** What you will do **
Quote each record exactly, please, leaving none out.

** Information shown **
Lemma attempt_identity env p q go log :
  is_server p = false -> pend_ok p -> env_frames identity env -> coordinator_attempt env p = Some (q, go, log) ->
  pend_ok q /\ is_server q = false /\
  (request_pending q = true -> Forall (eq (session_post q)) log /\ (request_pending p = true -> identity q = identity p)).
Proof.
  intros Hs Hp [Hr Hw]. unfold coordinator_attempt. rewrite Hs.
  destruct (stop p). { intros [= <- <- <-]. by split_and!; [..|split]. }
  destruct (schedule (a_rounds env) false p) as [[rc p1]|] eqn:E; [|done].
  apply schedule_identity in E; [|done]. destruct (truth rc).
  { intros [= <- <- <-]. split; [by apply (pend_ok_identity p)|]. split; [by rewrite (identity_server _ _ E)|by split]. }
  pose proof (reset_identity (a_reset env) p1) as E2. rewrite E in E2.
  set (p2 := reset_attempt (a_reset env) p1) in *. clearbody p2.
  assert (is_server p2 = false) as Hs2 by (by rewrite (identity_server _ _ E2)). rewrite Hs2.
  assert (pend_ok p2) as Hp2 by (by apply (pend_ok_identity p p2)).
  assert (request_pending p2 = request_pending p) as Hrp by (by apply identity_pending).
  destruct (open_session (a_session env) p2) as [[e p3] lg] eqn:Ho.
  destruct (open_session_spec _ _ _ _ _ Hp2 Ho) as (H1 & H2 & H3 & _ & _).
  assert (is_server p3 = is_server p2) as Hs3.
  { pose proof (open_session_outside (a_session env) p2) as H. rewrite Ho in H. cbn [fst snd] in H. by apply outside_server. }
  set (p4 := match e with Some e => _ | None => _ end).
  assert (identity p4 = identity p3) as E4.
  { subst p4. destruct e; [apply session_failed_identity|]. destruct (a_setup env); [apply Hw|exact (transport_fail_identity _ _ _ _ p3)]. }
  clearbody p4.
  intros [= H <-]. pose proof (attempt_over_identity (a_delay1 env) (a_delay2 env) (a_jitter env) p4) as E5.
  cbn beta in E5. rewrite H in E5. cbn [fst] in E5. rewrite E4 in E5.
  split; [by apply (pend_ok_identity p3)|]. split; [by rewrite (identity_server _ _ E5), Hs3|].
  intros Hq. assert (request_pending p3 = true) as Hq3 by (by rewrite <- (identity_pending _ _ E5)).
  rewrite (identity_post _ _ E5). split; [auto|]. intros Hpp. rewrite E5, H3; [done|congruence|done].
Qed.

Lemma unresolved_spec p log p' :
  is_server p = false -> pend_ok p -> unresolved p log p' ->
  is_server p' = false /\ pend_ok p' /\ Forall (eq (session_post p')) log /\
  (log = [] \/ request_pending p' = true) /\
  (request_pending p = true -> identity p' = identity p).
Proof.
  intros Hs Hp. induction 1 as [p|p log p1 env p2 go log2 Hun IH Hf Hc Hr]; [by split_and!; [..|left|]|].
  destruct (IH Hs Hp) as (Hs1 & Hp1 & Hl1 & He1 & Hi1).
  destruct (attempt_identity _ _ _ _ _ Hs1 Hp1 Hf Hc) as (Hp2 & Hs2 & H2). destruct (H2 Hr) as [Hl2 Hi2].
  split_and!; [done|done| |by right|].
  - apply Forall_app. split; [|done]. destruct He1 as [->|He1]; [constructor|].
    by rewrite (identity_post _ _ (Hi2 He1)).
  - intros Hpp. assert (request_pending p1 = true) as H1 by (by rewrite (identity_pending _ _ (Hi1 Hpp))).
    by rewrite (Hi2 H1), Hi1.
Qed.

** Response area **
Lemma attempt_identity env p q go log :
  is_server p = false -> pend_ok p -> env_frames identity env -> coordinator_attempt env p = Some (q, go, log) ->
  pend_ok q /\ is_server q = false /\
  (request_pending q = true -> Forall (eq (session_post q)) log /\ (request_pending p = true -> identity q = identity p)).
Proof.
  intros Hs Hp [Hr Hw]. unfold coordinator_attempt. rewrite Hs.
  destruct (stop p). { intros [= <- <- <-]. by split_and!; [..|split]. }
  destruct (schedule (a_rounds env) false p) as [[rc p1]|] eqn:E; [|done].
  apply schedule_identity in E; [|done]. destruct (truth rc).
  { intros [= <- <- <-]. split; [by apply (pend_ok_identity p)|]. split; [by rewrite (identity_server _ _ E)|by split]. }
  pose proof (reset_identity (a_reset env) p1) as E2. rewrite E in E2.
  set (p2 := reset_attempt (a_reset env) p1) in *. clearbody p2.
  assert (is_server p2 = false) as Hs2 by (by rewrite (identity_server _ _ E2)). rewrite Hs2.
  assert (pend_ok p2) as Hp2 by (by apply (pend_ok_identity p p2)).
  assert (request_pending p2 = request_pending p) as Hrp by (by apply identity_pending).
  destruct (open_session (a_session env) p2) as [[e p3] lg] eqn:Ho.
  destruct (open_session_spec _ _ _ _ _ Hp2 Ho) as (H1 & H2 & H3 & _ & _).
  assert (is_server p3 = is_server p2) as Hs3.
  { pose proof (open_session_outside (a_session env) p2) as H. rewrite Ho in H. cbn [fst snd] in H. by apply outside_server. }
  set (p4 := match e with Some e => _ | None => _ end).
  assert (identity p4 = identity p3) as E4.
  { subst p4. destruct e; [apply session_failed_identity|]. destruct (a_setup env); [apply Hw|exact (transport_fail_identity _ _ _ _ p3)]. }
  clearbody p4.
  intros [= H <-]. pose proof (attempt_over_identity (a_delay1 env) (a_delay2 env) (a_jitter env) p4) as E5.
  cbn beta in E5. rewrite H in E5. cbn [fst] in E5. rewrite E4 in E5.
  split; [by apply (pend_ok_identity p3)|]. split; [by rewrite (identity_server _ _ E5), Hs3|].
  intros Hq. assert (request_pending p3 = true) as Hq3 by (by rewrite <- (identity_pending _ _ E5)).
  rewrite (identity_post _ _ E5). split; [auto|]. intros Hpp. rewrite E5, H3; [done|congruence|done].
Qed.

Lemma unresolved_spec p log p' :
  is_server p = false -> pend_ok p -> unresolved p log p' ->
  is_server p' = false /\ pend_ok p' /\ Forall (eq (session_post p')) log /\
  (log = [] \/ request_pending p' = true) /\
  (request_pending p = true -> identity p' = identity p).
Proof.
  intros Hs Hp. induction 1 as [p|p log p1 env p2 go log2 Hun IH Hf Hc Hr]; [by split_and!; [..|left|]|].
  destruct (IH Hs Hp) as (Hs1 & Hp1 & Hl1 & He1 & Hi1).
  destruct (attempt_identity _ _ _ _ _ Hs1 Hp1 Hf Hc) as (Hp2 & Hs2 & H2). destruct (H2 Hr) as [Hl2 Hi2].
  split_and!; [done|done| |by right|].
  - apply Forall_app. split; [|done]. destruct He1 as [->|He1]; [constructor|].
    by rewrite (identity_post _ _ (Hi2 He1)).
  - intros Hpp. assert (request_pending p1 = true) as H1 by (by rewrite (identity_pending _ _ (Hi1 Hpp))).
    by rewrite (Hi2 H1), Hi1.
Qed.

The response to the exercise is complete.